==== Exercise materials
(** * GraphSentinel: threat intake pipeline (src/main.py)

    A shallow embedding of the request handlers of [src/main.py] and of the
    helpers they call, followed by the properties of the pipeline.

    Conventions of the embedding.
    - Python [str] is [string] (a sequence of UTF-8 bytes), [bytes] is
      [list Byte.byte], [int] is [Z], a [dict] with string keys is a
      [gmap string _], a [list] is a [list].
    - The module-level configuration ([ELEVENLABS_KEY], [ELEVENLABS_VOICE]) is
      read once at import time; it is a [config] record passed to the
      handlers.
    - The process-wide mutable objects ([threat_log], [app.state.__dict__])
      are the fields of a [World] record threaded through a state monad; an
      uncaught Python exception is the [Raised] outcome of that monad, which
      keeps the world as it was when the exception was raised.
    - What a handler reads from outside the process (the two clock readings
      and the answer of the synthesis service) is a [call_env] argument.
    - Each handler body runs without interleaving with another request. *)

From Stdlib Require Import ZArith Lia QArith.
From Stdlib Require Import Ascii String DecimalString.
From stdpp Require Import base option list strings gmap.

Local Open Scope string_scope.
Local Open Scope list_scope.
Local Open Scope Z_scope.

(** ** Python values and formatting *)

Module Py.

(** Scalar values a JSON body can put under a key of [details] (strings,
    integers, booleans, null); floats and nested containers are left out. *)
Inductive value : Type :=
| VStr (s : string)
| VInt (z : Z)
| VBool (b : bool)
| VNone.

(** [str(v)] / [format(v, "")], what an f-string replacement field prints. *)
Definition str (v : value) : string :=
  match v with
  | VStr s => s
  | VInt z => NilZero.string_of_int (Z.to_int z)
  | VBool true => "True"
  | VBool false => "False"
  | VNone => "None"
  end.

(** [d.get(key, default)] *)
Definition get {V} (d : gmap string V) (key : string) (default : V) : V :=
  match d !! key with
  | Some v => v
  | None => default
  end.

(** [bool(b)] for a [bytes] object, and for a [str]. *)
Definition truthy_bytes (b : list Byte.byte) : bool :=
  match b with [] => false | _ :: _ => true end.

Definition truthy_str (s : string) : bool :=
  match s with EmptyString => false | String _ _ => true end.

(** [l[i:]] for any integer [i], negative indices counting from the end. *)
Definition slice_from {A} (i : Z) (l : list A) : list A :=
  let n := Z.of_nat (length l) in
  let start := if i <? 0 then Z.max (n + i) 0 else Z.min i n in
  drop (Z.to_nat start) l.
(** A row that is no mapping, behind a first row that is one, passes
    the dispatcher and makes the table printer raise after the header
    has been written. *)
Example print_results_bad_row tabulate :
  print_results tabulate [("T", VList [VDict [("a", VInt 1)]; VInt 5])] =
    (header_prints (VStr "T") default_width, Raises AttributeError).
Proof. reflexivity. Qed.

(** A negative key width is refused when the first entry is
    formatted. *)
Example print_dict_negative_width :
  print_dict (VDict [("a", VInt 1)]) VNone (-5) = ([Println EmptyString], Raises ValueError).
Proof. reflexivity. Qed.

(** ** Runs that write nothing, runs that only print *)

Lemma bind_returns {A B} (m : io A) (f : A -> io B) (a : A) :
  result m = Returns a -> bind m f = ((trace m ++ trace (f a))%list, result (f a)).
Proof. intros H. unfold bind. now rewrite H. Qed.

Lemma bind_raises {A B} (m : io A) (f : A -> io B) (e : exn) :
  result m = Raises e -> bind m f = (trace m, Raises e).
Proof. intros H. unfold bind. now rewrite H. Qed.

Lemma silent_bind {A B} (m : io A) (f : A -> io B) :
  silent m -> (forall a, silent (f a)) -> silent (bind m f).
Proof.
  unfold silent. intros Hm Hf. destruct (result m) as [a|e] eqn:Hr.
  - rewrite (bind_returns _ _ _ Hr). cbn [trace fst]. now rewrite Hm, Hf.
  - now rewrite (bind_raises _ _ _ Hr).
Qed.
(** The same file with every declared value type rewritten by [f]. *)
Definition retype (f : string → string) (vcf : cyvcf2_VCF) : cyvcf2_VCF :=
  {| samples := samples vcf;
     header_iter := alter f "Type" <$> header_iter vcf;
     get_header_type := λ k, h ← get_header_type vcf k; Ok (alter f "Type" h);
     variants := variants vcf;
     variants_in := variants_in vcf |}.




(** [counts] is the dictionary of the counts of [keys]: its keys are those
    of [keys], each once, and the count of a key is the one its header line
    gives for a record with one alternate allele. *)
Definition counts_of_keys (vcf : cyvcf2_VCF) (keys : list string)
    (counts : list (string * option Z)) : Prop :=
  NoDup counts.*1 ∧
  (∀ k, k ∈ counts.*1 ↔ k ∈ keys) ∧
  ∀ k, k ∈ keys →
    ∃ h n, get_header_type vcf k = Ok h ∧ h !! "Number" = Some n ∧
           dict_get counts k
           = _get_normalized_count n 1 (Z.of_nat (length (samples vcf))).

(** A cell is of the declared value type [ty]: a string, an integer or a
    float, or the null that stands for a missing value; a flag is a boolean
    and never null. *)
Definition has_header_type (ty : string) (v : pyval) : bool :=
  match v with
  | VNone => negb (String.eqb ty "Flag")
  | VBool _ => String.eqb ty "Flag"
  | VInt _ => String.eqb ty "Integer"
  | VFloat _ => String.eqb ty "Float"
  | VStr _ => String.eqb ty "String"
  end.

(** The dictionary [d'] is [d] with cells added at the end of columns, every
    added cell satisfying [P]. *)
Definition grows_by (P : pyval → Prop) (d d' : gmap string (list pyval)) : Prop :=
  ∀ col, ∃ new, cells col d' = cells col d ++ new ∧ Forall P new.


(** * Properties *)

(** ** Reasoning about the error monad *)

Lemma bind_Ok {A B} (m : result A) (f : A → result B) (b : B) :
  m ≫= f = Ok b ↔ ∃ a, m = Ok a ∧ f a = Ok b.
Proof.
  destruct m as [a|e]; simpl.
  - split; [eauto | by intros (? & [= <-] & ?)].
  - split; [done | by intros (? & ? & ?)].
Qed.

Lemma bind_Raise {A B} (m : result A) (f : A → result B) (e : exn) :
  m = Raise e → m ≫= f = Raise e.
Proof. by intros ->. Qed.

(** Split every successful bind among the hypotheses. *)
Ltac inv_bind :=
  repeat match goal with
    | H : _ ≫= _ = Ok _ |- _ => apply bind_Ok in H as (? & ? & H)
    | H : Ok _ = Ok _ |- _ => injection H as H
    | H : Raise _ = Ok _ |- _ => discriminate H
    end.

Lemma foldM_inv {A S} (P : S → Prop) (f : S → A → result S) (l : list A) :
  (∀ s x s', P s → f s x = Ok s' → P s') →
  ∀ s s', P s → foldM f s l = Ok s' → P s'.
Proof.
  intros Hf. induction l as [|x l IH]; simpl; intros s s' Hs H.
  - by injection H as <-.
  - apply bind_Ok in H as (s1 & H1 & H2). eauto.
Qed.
========
§ What is required
Wherever the word "with" appears in a line of the data above, copy that line.

§ Response for this exercise
      [list Byte.byte], [int] is [Z], a [dict] with string keys is a
    - Each handler body runs without interleaving with another request. *)
  match v with
  match d !! key with
  match b with [] => false | _ :: _ => true end.
  match s with EmptyString => false | String _ _ => true end.
(** The same file with every declared value type rewritten by [f]. *)
    gives for a record with one alternate allele. *)
  match v with
(** The dictionary [d'] is [d] with cells added at the end of columns, every
  repeat match goal with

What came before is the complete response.